**Work to be completed:** Report every line of the records that contains the word "pendingTimeouts".

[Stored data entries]
● ● ●

(** * The transcript state engine of the meeting translator

    A shallow embedding of the [useTranslator] hook, the second module of
    src/app/src/App.tsx (the line numbers below are those of that file).

    - The state cells ([useState]) and refs ([useRef]) of the hook are the
      fields of one record; each callback of the hook is a function on it.
    - A string is the list of its UTF-16 code units.
    - What a callback takes from outside (a reading of [Date.now()], the time
      string of [toLocaleTimeString()], the payload of a recognizer event, how
      the awaits of [startTranslator] ended) comes with the event.
    - The browser's timers are part of the state: the set of scheduled
      intervals and the number of pending timeouts, so that [clearInterval] has
      something to act on and a tick needs its interval to be scheduled.
    - A callback runs to its end, then React renders, and the silence effect
      (dependency [[status]]) runs when the status changed. [startTranslator]
      is [async]: it is cut at its [try], whose awaits let other events in.

    Around the hook, in modules of their own: the PCM conversion of the audio
    callback ([Audio]), the token endpoint of electron/main.ts ([Token]), the
    overlay window of the App component and the main process ([Overlay]) and
    the .env file of scripts/build-embedded.js ([EnvFile]). *)

From Stdlib Require Import ZArith NArith QArith Lia Bool Ascii String.
From stdpp Require Import base decidable option list numbers sorting gmap.

Local Open Scope Z_scope.

(** ** JavaScript strings *)

Module JsString.

(** A JavaScript string is a sequence of UTF-16 code units. *)
Abbreviation jsstring := (list N) (only parsing).

(** String literals of the source that are plain ASCII. *)
Definition lit (s : string) : jsstring :=
  map N_of_ascii (list_ascii_of_string s).

(** ECMAScript [WhiteSpace] and [LineTerminator] code points: the characters
    that [String.prototype.trim] strips from both ends. *)
Definition isWhiteSpace (c : N) : bool :=
  ((9 <=? c) && (c <=? 13) ||
   (c =? 32) || (c =? 160) || (c =? 0x1680) ||
   (0x2000 <=? c) && (c <=? 0x200A) ||
   (c =? 0x2028) || (c =? 0x2029) || (c =? 0x202F) || (c =? 0x205F) ||
   (c =? 0x3000) || (c =? 0xFEFF))%N.

Fixpoint trimStart (s : jsstring) : jsstring :=
  match s with
  | c :: s' => if isWhiteSpace c then trimStart s' else s
  | [] => []
  end.

Definition trimEnd (s : jsstring) : jsstring := rev (trimStart (rev s)).

(** [s.trim()] *)
Definition trim (s : jsstring) : jsstring := trimEnd (trimStart s).

(** The character class of [/[.?!…。？！]$/]: full stop, question mark,
    exclamation mark, U+2026, U+3002, U+FF1F, U+FF01. Each is one code unit. *)
Definition isSentenceEnd (c : N) : bool :=
  ((c =? 46) || (c =? 63) || (c =? 33) ||
   (c =? 0x2026) || (c =? 0x3002) || (c =? 0xFF1F) || (c =? 0xFF01))%N.

(** [/[.?!…。？！]$/.test(s)]: without the [m] flag, [$] is the end of input. *)
Definition endsWithPunctuation (s : jsstring) : bool :=
  match last s with
  | Some c => isSentenceEnd c
  | None => false
  end.

(** Truthiness of a value that is a string or [undefined]. *)
Definition truthy (t : option jsstring) : bool :=
  match t with
  | Some (_ :: _) => true
  | _ => false
  end.

End JsString.
Import JsString.

(** ** Data model *)

(** Silence detection constant *)
Definition SILENCE_MS : Z := 700.

Inductive TranslatorStatus := Idle | Listening | Translating | Error.

#[global] Instance TranslatorStatus_eq_dec : EqDecision TranslatorStatus.
Proof. solve_decision. Defined.

Record TranscriptItem := mkItem {
  id : Z;
  timestamp : jsstring;
  text : jsstring
}.

(** The hook's state cells ([useState]), its refs ([useRef], the value of
    [.current]) and the part of the browser the hook talks to. A ref that holds
    an SDK or audio object is modelled by whether it is non-null. *)
Record State := mkState {
  (* useState *)
  status : TranslatorStatus;
  transcript : list TranscriptItem;
  interimText : jsstring;
  lastCommitted : jsstring;
  errorMessage : option jsstring;
  silenceCommitted : bool;
  latencyMs : option Z;
  (* useRef *)
  recognizerRef : bool;
  mediaStreamRef : bool;
  audioContextRef : bool;
  processorRef : bool;
  pushStreamRef : bool;
  lastUpdateTimeRef : Z;
  silenceTimerRef : option nat;
  lastCommittedTextRef : jsstring;
  currentInterimRef : jsstring;
  lastEventTimeRef : Z;
  (* browser: intervals that are scheduled, the next timer handle, and the
     number of one-shot timeouts of the silence indicator not yet fired *)
  liveIntervals : gset nat;
  nextTimerId : nat;
  pendingTimeouts : nat
}.

Definition initialState : State := {|
  status := Idle; transcript := []; interimText := []; lastCommitted := [];
  errorMessage := None; silenceCommitted := false; latencyMs := None;
  recognizerRef := false; mediaStreamRef := false; audioContextRef := false;
  processorRef := false; pushStreamRef := false;
  lastUpdateTimeRef := 0; silenceTimerRef := None; lastCommittedTextRef := [];
  currentInterimRef := []; lastEventTimeRef := 0;
  liveIntervals := ∅; nextTimerId := 0%nat; pendingTimeouts := 0%nat
|}.

(** ** Assignments

    One setter per cell: [setStatus v] is the source's [setStatus(v)], and
    [set_fooRef v] is [fooRef.current = v]. State setters are applied at once;
    the hook never reads a state cell back inside a callback. *)

Definition setStatus (v : TranslatorStatus) (s : State) : State :=
  mkState v (transcript s) (interimText s) (lastCommitted s) (errorMessage s)
    (silenceCommitted s) (latencyMs s) (recognizerRef s) (mediaStreamRef s)
    (audioContextRef s) (processorRef s) (pushStreamRef s)
    (lastUpdateTimeRef s) (silenceTimerRef s) (lastCommittedTextRef s)
    (currentInterimRef s) (lastEventTimeRef s) (liveIntervals s)
    (nextTimerId s) (pendingTimeouts s).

● ● ●

**Result:**
  pendingTimeouts : nat
  liveIntervals := ∅; nextTimerId := 0%nat; pendingTimeouts := 0%nat
    (nextTimerId s) (pendingTimeouts s).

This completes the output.